Kantor explained that even when cleaner cooking fuels are technically available (whether induction stoves or natural gas), families immediately revert to burning goitha as soon as any minor impediment occurs. For instance, when electricity is cut, which happens frequently in rural India, or when the free canister runs out and families have to pay for a replacement, families often resort to using goitha. According to Kantor, this reveals an underlying devaluation of women's labor, time, and health, all of which are non-monetary costs of using goitha fuel. Hence, despite its surface-level engagement with "women's issues," the Swachh Bharat campaign has not addressed these underlying attitudes. 
 
India's efforts to transition to clean cooking fuels feature slogans such as “every woman will get her due respect and dignity. Clean fuel, better life.” Kantor held that there is a close association between women's dignity and technological solutions provided by men.

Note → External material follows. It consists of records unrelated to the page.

Lemma filter_empty_incl :
  forall other entries,
    is_empty (filter (fun e => negb (set_has other e)) entries) = true ->
    incl entries other.
Proof.
  intros other entries H x Hx.
  destruct (set_has other x) eqn:E; [now apply set_has_In|].
  assert (In x (filter (fun e => negb (set_has other e)) entries)) as Hin
    by (apply filter_In; split; [exact Hx | now rewrite E]).
  destruct (filter (fun e => negb (set_has other e)) entries);
    [destruct Hin | discriminate].
Qed.

Lemma detectContentPatterns_lore_flag :
  forall content,
    Patterns.hasLoreEntries (detectContentPatterns content)
    = negb (is_empty (Patterns.loreEntryNames (detectContentPatterns content))).
Proof.
  intros content. unfold detectContentPatterns.
  destruct (String.eqb content ""); [reflexivity|].
  cbn [Patterns.hasLoreEntries Patterns.loreEntryNames].
  destruct (exec_all loreEntryRegex content), (exec_all altLoreRegex content);
    reflexivity.
Qed.

(** The test of [analyzeCacheMiss] in front of the call ("if either side
    has lore entries") changes nothing: with no entry on either side the
    function reports no issue by itself. *)
Lemma lore_gate_is_redundant :
  forall prevContent currContent,
    let prevPatterns := detectContentPatterns prevContent in
    let currPatterns := detectContentPatterns currContent in
    (if Patterns.hasLoreEntries prevPatterns || Patterns.hasLoreEntries currPatterns
     then detectLoreOrderingIssues (Patterns.loreEntryNames prevPatterns)
                                   (Patterns.loreEntryNames currPatterns)
     else None)
    = detectLoreOrderingIssues (Patterns.loreEntryNames prevPatterns)
                               (Patterns.loreEntryNames currPatterns).
Proof.
  intros prevContent currContent. cbv zeta.
  rewrite (detectContentPatterns_lore_flag prevContent).
  rewrite (detectContentPatterns_lore_flag currContent).
  generalize (Patterns.loreEntryNames (detectContentPatterns prevContent)).
  generalize (Patterns.loreEntryNames (detectContentPatterns currContent)).
  intros [|c cs] [|p ps]; reflexivity.
Qed.

(** The claim as stated fails where exactly one list is empty: the name
    multisets differ, and no lore issue is reported. *)
Lemma detectLoreOrderingIssues_one_side_empty :
  detectLoreOrderingIssues ["Dragon Lair"] [] = None
  /\ detectLoreOrderingIssues [] ["Dragon Lair"] = None.
Proof. split; reflexivity. Qed.

(** C6, amended.  When either list of names is empty no lore issue is
    reported.  For two non-empty lists: "reordering" when they hold the
    same multiset of names in a different order; "different_entries"
    with the added and the removed names when the multisets differ and
    neither list repeats a name; no issue when the lists are equal.
    The miss diagnoser's test for lore entries on either side, in front
    of the call, does not change the outcome. *)
Theorem detectLoreOrderingIssues_classification :
  forall prevEntries currEntries,
    (prevEntries = [] \/ currEntries = [] ->
     detectLoreOrderingIssues prevEntries currEntries = None)
    /\ (prevEntries <> [] -> currEntries <> [] ->
        (Permutation prevEntries currEntries -> prevEntries <> currEntries ->
         exists issue,
           detectLoreOrderingIssues prevEntries currEntries = Some issue
           /\ LoreIssue.type issue = LoreIssue.reordering)
        /\ (NoDup prevEntries -> NoDup currEntries ->
            ~ Permutation prevEntries currEntries ->
            exists issue added removed,
              detectLoreOrderingIssues prevEntries currEntries = Some issue
              /\ LoreIssue.type issue = LoreIssue.different_entries
              /\ LoreIssue.detail issue = LoreIssue.Changes added removed
              /\ (forall e, In e added <-> In e currEntries /\ ~ In e prevEntries)
              /\ (forall e, In e removed <-> In e prevEntries /\ ~ In e currEntries))
        /\ (prevEntries = currEntries ->
            detectLoreOrderingIssues prevEntries currEntries = None))
    /\ (forall prevContent currContent,
          let prevPatterns := detectContentPatterns prevContent in
          let currPatterns := detectContentPatterns currContent in
          (if Patterns.hasLoreEntries prevPatterns || Patterns.hasLoreEntries currPatterns
           then detectLoreOrderingIssues (Patterns.loreEntryNames prevPatterns)
                                         (Patterns.loreEntryNames currPatterns)
           else None)
          = detectLoreOrderingIssues (Patterns.loreEntryNames prevPatterns)
                                     (Patterns.loreEntryNames currPatterns)).
Proof.
  intros prevEntries currEntries.
  split; [|split; [|exact lore_gate_is_redundant]].
  - intros [-> | ->]; unfold detectLoreOrderingIssues; simpl;
      [reflexivity | now rewrite orb_true_r].
  - intros Hp Hc.
    unfold detectLoreOrderingIssues.
    replace (is_empty prevEntries) with false by (destruct prevEntries; simpl; congruence).
    replace (is_empty currEntries) with false by (destruct currEntries; simpl; congruence).
    cbn [orb].
    split; [|split].
    + intros Hperm Hne.
      rewrite (Permutation_length Hperm), Nat.eqb_refl.
      rewrite (proj2 (forallb_set_has_incl prevEntries currEntries))
        by (intros x; apply Permutation_in; exact Hperm).
      cbn [andb].
      destruct (first_order_change prevEntries currEntries) as [[p c]|] eqn:E.
      * eexists. split; reflexivity.
      * apply first_order_change_none in E; [contradiction|].
        apply Permutation_length; exact Hperm.
    + intros Np Nc Hnot.
      destruct (Nat.eqb (List.length prevEntries) (List.length currEntries)
                && forallb (set_has currEntries) prevEntries) eqn:Same.
      * exfalso. apply Hnot. apply andb_true_iff in Same as [Hlen Hincl].
        apply Nat.eqb_eq in Hlen. apply forallb_set_has_incl in Hincl.
        apply NoDup_Permutation_bis; [exact Np | lia | exact Hincl].
      * destruct (negb (is_empty (filter (fun e => negb (set_has prevEntries e)) currEntries))
                  || negb (is_empty (filter (fun e => negb (set_has currEntries e))
                                            prevEntries))) eqn:Changed.
        -- eexists. eexists. eexists.
           split; [reflexivity|]. split; [reflexivity|]. split; [reflexivity|].
           split; intros e; rewrite filter_In, negb_true_iff;
             rewrite <- not_true_iff_false, set_has_In; tauto.
        -- exfalso. apply Hnot. apply orb_false_iff in Changed as [Ha Hr].
           apply negb_false_iff in Ha, Hr.
           apply NoDup_Permutation; [exact Np | exact Nc|].
           intros x. split.
           ++ apply (filter_empty_incl currEntries prevEntries Hr).
           ++ apply (filter_empty_incl prevEntries currEntries Ha).
    + intros <-.
      rewrite Nat.eqb_refl.
      rewrite (proj2 (forallb_set_has_incl prevEntries prevEntries)) by apply incl_refl.
      cbn [andb].
      now rewrite (proj2 (first_order_change_none prevEntries prevEntries eq_refl) eq_refl).
Qed.

Lemma detectLoreOrderingIssues_classification_witness :
  option_map LoreIssue.type (detectLoreOrderingIssues ["Elves"; "Dwarves"] ["Dwarves"; "Elves"])
  = Some LoreIssue.reordering.
Proof.
  destruct (detectLoreOrderingIssues_classification ["Elves"; "Dwarves"] ["Dwarves"; "Elves"])
    as [_ [H _]].
  destruct (H ltac:(discriminate) ltac:(discriminate)) as [Reorder _].
  destruct (Reorder (perm_swap _ _ _) ltac:(discriminate)) as [issue [-> Ty]].
  simpl. now rewrite Ty.
Defined.

(** With repeated names the comparison, made on sets of names, can
    call two different multisets a reordering. *)
Remark detectLoreOrderingIssues_repeated_names :
  option_map LoreIssue.type
    (detectLoreOrderingIssues ["Elves"; "Elves"; "Dwarves"] ["Elves"; "Dwarves"; "Dwarves"])
  = Some LoreIssue.reordering.
Proof. reflexivity. Qed.

(** ** Location classification *)

Lemma quotient_ltb_spec :
  forall i n q, Num.ltb (Num.div i n) q = true <-> quotient_below i n q.
Proof.
  intros i n q. unfold quotient_below, Num.div.
  destruct n as [|p|p]; cbn [Z.eqb Z.ltb Z.compare].
  - destruct i as [|a|a]; cbn; split; intros H; try discriminate; try lia;
      reflexivity.
  - cbn [Num.ltb]. rewrite negb_true_iff, <- not_true_iff_false, Qle_bool_iff.
    unfold Qle, Qlt, Qdiv, Qmult, Qinv, inject_Z. cbn. lia.
  - cbn [Num.ltb]. rewrite negb_true_iff, <- not_true_iff_false, Qle_bool_iff.
    unfold Qle, Qlt, Qdiv, Qmult, Qinv, inject_Z. cbn. lia.
Qed.

(** What the function returns, branch by branch. *)
Lemma analyzeDivergenceLocation_unfold :
  forall i n prevContent currContent prevPatterns currPatterns,
    let a := analyzeDivergenceLocation i n prevContent currContent
               prevPatterns currPatterns in
    let lore := flag Patterns.hasLoreEntries prevPatterns
                || flag Patterns.hasLoreEntries currPatterns in
    let depth := flag Patterns.hasDepthMarkers prevPatterns
                 || flag Patterns.hasDepthMarkers currPatterns in
    let loreIssue :=
      if lore then detectLoreOrderingIssues (names_or_empty prevPatterns)
                                            (names_or_empty currPatterns)
      else None in
    (LocationAnalysis.location a, LocationAnalysis.likelyCause a, LocationAnalysis.severity a)
    = if Num.ltb (Num.div i n) (2 # 10) || (i <? 3) then
        match loreIssue with
        | Some issue =>
            match LoreIssue.type issue with
            | LoreIssue.reordering => (early, Some lorebook_ordering, high)
            | LoreIssue.different_entries => (early, Some lorebook_keywords, medium)
            end
        | None =>
            if depth then (early, Some depth_configuration, high)
            else (early, Some system_prompt_change, medium)
        end
      else if Num.ltb (Num.div i n) (8 # 10) then
        if lore then (middle, Some lorebook_depth_injection, high)
        else (middle, Some injected_content, medium)
      else (late, Some chat_history, low).
Proof.
  intros. subst a lore depth loreIssue. unfold analyzeDivergenceLocation.
  destruct (Num.ltb (Num.div i n) (2 # 10) || (i <? 3)).
  - destruct (flag Patterns.hasLoreEntries prevPatterns
              || flag Patterns.hasLoreEntries currPatterns).
    + destruct (detectLoreOrderingIssues _ _) as [issue|].
      * destruct (LoreIssue.type issue); reflexivity.
      * destruct (flag Patterns.hasDepthMarkers prevPatterns
                  || flag Patterns.hasDepthMarkers currPatterns); reflexivity.
    + destruct (flag Patterns.hasDepthMarkers prevPatterns
                || flag Patterns.hasDepthMarkers currPatterns); reflexivity.
  - destruct (Num.ltb (Num.div i n) (8 # 10)); [|reflexivity].
    destruct (flag Patterns.hasLoreEntries prevPatterns
              || flag Patterns.hasLoreEntries currPatterns); reflexivity.
Qed.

This gendered relation is captured in one of the campaign posters in which India’s Prime Minister is seen giving a gas fuel canister to a woman to help her solve problems that come with dirty cooking fuels.
 
In conclusion, through analyzing campaigns around sanitation practices and dirty cooking fuels, Kantor sheds light on the complex relationship between gender and cleanliness in contemporary India.